(** * LEDA parameterized value slots ([LEDA/internal/param_types.h])

    A shallow embedding of the slot mechanism of LEDA's parameterized data
    types: a value of an arbitrary type [T] is kept in one data field of type
    [GenPtr] (a [void*]).  Small types live in the bytes of the field itself,
    big types in a heap object the field points to. *)

From Stdlib Require Import ZArith Lia Bool.
From Stdlib.Strings Require Import String Byte.
From stdpp Require Import base option list gmap.

Local Open Scope Z_scope.

(** ** Bytes and object representations *)

Module Bytes.

Definition byte_of_Z (z : Z) : byte :=
  match Byte.of_N (Z.to_N (z mod 256)) with
  | Some b => b
  | None => x00
  end.

Definition Z_of_byte (b : byte) : Z := Z.of_N (Byte.to_N b).

(** Little-endian image of [z] in [n] bytes (the value wraps modulo 256^n). *)
Fixpoint le_bytes (n : nat) (z : Z) : list byte :=
  match n with
  | O => []
  | S n' => byte_of_Z z :: le_bytes n' (z / 256)
  end.

Fixpoint le_value (bs : list byte) : Z :=
  match bs with
  | [] => 0
  | b :: bs' => Z_of_byte b + 256 * le_value bs'
  end.

Definition zeros (n : nat) : list byte := replicate n x00.

End Bytes.

Import Bytes.

(** ** The build's data model

    [sizeof(GenPtr)], [sizeof(long)] and the macro [WORD_LENGTH_32] are fixed
    by the platform the header is compiled for. *)

Inductive data_model := ILP32 | LP64 | LLP64.

(** Modelled from the spec: the platform word-size macro [WORD_LENGTH_32] is
    set by the build configuration (it is not defined in this header); it is
    defined exactly on the 32-bit build, where [sizeof(double) > sizeof(GenPtr)]. *)
Definition WORD_LENGTH_32 (dm : data_model) : bool :=
  match dm with ILP32 => true | _ => false end.

Definition sizeof_GenPtr (dm : data_model) : nat :=
  match dm with ILP32 => 4%nat | _ => 8%nat end.

Definition sizeof_long (dm : data_model) : nat :=
  match dm with LP64 => 8%nat | _ => 4%nat end.

(** A [GenPtr] variable, seen as the bytes it occupies. *)
Abbreviation GenPtr := (list byte) (only parsing).

Definition null_GenPtr (dm : data_model) : GenPtr := zeros (sizeof_GenPtr dm).

Definition ptr_bytes (dm : data_model) (a : Z) : GenPtr := le_bytes (sizeof_GenPtr dm) a.
Definition ptr_value (p : GenPtr) : Z := le_value p.

(** ** Built-in scalar types

    An integer scalar is its numeric value; a [float] or [double] is its
    IEEE-754 bit pattern. *)

Inductive scalar :=
  | t_char | t_short | t_int | t_long
  | t_uchar | t_ushort | t_uint | t_ulong
  | t_float | t_double.

Definition scalar_size (dm : data_model) (k : scalar) : nat :=
  match k with
  | t_char | t_uchar => 1%nat
  | t_short | t_ushort => 2%nat
  | t_int | t_uint | t_float => 4%nat
  | t_long | t_ulong => sizeof_long dm
  | t_double => 8%nat
  end.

--------------------------------

**EXERCISE**
Starting with the line that holds "Definition sizeof_long (dm" and ending with the line that holds "Definition ptr_value (p", retype every line in the data above exactly, and nothing else.

**THE ANSWER**
Definition sizeof_long (dm : data_model) : nat :=
  match dm with LP64 => 8%nat | _ => 4%nat end.

(** A [GenPtr] variable, seen as the bytes it occupies. *)
Abbreviation GenPtr := (list byte) (only parsing).

Definition null_GenPtr (dm : data_model) : GenPtr := zeros (sizeof_GenPtr dm).

Definition ptr_bytes (dm : data_model) (a : Z) : GenPtr := le_bytes (sizeof_GenPtr dm) a.
Definition ptr_value (p : GenPtr) : Z := le_value p.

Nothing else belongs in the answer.